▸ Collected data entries
——

(* ===== verification/ConsoleProofs.v ===== *)
(** * The screen stays inside the video memory *)

From Stdlib Require Import ZArith Lia.
From stdpp Require Import base numbers list gmap.
From S2P Require Import Prelude Console VideoRam.

(** ** The invariant of console.c

    The rows fit between [origin] and [scroll_end], which are in the memory of
    the card; the cursor, the scrolling region and the parameters are in range,
    and [con_pos] is the address of the cursor. *)
Record con_ok (c : screen) : Prop := {
  co_cols : 8 <= video_column_nrs c /\ video_column_nrs c mod 2 = 0;
  co_size : video_size_per_row c = 2 * video_column_nrs c;
  co_rows : 1 <= video_row_nrs c;
  co_origin : 4 <= video_mem_start c <= origin c;
  co_end : scroll_end c = origin c + video_row_nrs c * video_size_per_row c;
  co_mem : scroll_end c <= video_mem_end c < 2147483648;
  co_pos : con_pos c = origin c + con_y c * video_size_per_row c + 2 * con_x c;
  co_x : 0 <= con_x c <= video_column_nrs c;
  co_y : 0 <= con_y c < video_row_nrs c;
  co_region : 0 <= con_top c < con_bottom c /\ con_bottom c <= video_row_nrs c;
  co_npar : 0 <= npar c < NPAR;
  co_par : length (par c) = 16%nat /\ Forall is_u32 (par c);
  co_state : 0 <= con_state c <= 4;
  co_saved : 0 <= saved_x c <= video_column_nrs c /\ 0 <= saved_y c < video_row_nrs c;
  co_erase : is_u16 (video_erase_char c);
  co_attr : is_u8 (attr c);
  co_bytes : byte_map (vram c)
}.

(** What does not change, and where the memory may. *)
Record inside (c c' : screen) : Prop := {
  in_cols : video_column_nrs c' = video_column_nrs c;
  in_rows : video_row_nrs c' = video_row_nrs c;
  in_size : video_size_per_row c' = video_size_per_row c;
  in_start : video_mem_start c' = video_mem_start c;
  in_end : video_mem_end c' = video_mem_end c;
  in_type : video_type c' = video_type c;
  in_erase : video_erase_char c' = video_erase_char c;
  in_vram : only (video_mem_start c) (video_mem_end c) (vram c) (vram c')
}.

(** The result of a routine on the screen. *)
Definition keeps (c c' : screen) : Prop := con_ok c' /\ inside c c'.

Lemma inside_refl c : inside c c.
Proof. by split. Qed.
Lemma inside_trans c c' c'' : inside c c' -> inside c' c'' -> inside c c''.
Proof.
  intros H1 H2. split.
  all: try (etransitivity; [apply H2|apply H1]).
  eapply only_trans; [apply H1|]. rewrite <- (in_start _ _ H1), <- (in_end _ _ H1). apply H2.
Qed.
Lemma keeps_refl c : con_ok c -> keeps c c.
Proof. split; [done|apply inside_refl]. Qed.
Lemma keeps_trans c c' c'' : keeps c c' -> (con_ok c' -> keeps c' c'') -> keeps c c''.
Proof. intros [H1 H2] H. destruct (H H1) as [H3 H4]. split; [done|by eapply inside_trans]. Qed.

Lemma rows_le c r : con_ok c -> 0 <= r <= video_row_nrs c ->
  0 <= r * video_size_per_row c <= video_row_nrs c * video_size_per_row c.
Proof. intros Hc Hr. pose proof (co_cols _ Hc). pose proof (co_size _ Hc). nia. Qed.

Lemma co_small c : con_ok c -> video_row_nrs c < 2147483648 /\ video_column_nrs c < 1073741824.
Proof.
  intros Hc. pose proof (co_cols _ Hc). pose proof (co_size _ Hc). pose proof (co_rows _ Hc).
  pose proof (co_end _ Hc). pose proof (co_mem _ Hc). pose proof (co_origin _ Hc). nia.
Qed.

(** The facts of the invariant, for linear arithmetic. *)
Ltac con_facts Hc :=
  pose proof (co_small _ Hc);
  pose proof (co_cols _ Hc); pose proof (co_size _ Hc); pose proof (co_rows _ Hc);
  pose proof (co_origin _ Hc); pose proof (co_end _ Hc); pose proof (co_mem _ Hc);
  pose proof (co_pos _ Hc); pose proof (co_x _ Hc); pose proof (co_y _ Hc); pose proof (co_region _ Hc).
Ltac row_fact Hc r := pose proof (rows_le _ r Hc ltac:(lia)).
Ltac fits := unfold is_u32 in *; lia.

(** A routine that only writes to the video memory. *)
Lemma keeps_vram c f :
  con_ok c -> only (video_mem_start c) (video_mem_end c) (vram c) (f (vram c)) ->
  byte_map (f (vram c)) -> keeps c (c <| vram ::= f |>).
Proof. intros Hc Ho Hb. split; split; upd; try apply Hc; done. Qed.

——

▸ What the task requires
What you give back should be exactly the lines of the data above from the line with "co_cols : 8" through the line with "Proof. intros [H1", both of those included, and nothing more.

▸ Completed task
  co_cols : 8 <= video_column_nrs c /\ video_column_nrs c mod 2 = 0;
  co_size : video_size_per_row c = 2 * video_column_nrs c;
  co_rows : 1 <= video_row_nrs c;
  co_origin : 4 <= video_mem_start c <= origin c;
  co_end : scroll_end c = origin c + video_row_nrs c * video_size_per_row c;
  co_mem : scroll_end c <= video_mem_end c < 2147483648;
  co_pos : con_pos c = origin c + con_y c * video_size_per_row c + 2 * con_x c;
  co_x : 0 <= con_x c <= video_column_nrs c;
  co_y : 0 <= con_y c < video_row_nrs c;
  co_region : 0 <= con_top c < con_bottom c /\ con_bottom c <= video_row_nrs c;
  co_npar : 0 <= npar c < NPAR;
  co_par : length (par c) = 16%nat /\ Forall is_u32 (par c);
  co_state : 0 <= con_state c <= 4;
  co_saved : 0 <= saved_x c <= video_column_nrs c /\ 0 <= saved_y c < video_row_nrs c;
  co_erase : is_u16 (video_erase_char c);
  co_attr : is_u8 (attr c);
  co_bytes : byte_map (vram c)
}.

(** What does not change, and where the memory may. *)
Record inside (c c' : screen) : Prop := {
  in_cols : video_column_nrs c' = video_column_nrs c;
  in_rows : video_row_nrs c' = video_row_nrs c;
  in_size : video_size_per_row c' = video_size_per_row c;
  in_start : video_mem_start c' = video_mem_start c;
  in_end : video_mem_end c' = video_mem_end c;
  in_type : video_type c' = video_type c;
  in_erase : video_erase_char c' = video_erase_char c;
  in_vram : only (video_mem_start c) (video_mem_end c) (vram c) (vram c')
}.

(** The result of a routine on the screen. *)
Definition keeps (c c' : screen) : Prop := con_ok c' /\ inside c c'.

Lemma inside_refl c : inside c c.
Proof. by split. Qed.
Lemma inside_trans c c' c'' : inside c c' -> inside c' c'' -> inside c c''.
Proof.
  intros H1 H2. split.
  all: try (etransitivity; [apply H2|apply H1]).
  eapply only_trans; [apply H1|]. rewrite <- (in_start _ _ H1), <- (in_end _ _ H1). apply H2.
Qed.
Lemma keeps_refl c : con_ok c -> keeps c c.
Proof. split; [done|apply inside_refl]. Qed.
Lemma keeps_trans c c' c'' : keeps c c' -> (con_ok c' -> keeps c' c'') -> keeps c c''.
Proof. intros [H1 H2] H. destruct (H H1) as [H3 H4]. split; [done|by eapply inside_trans]. Qed.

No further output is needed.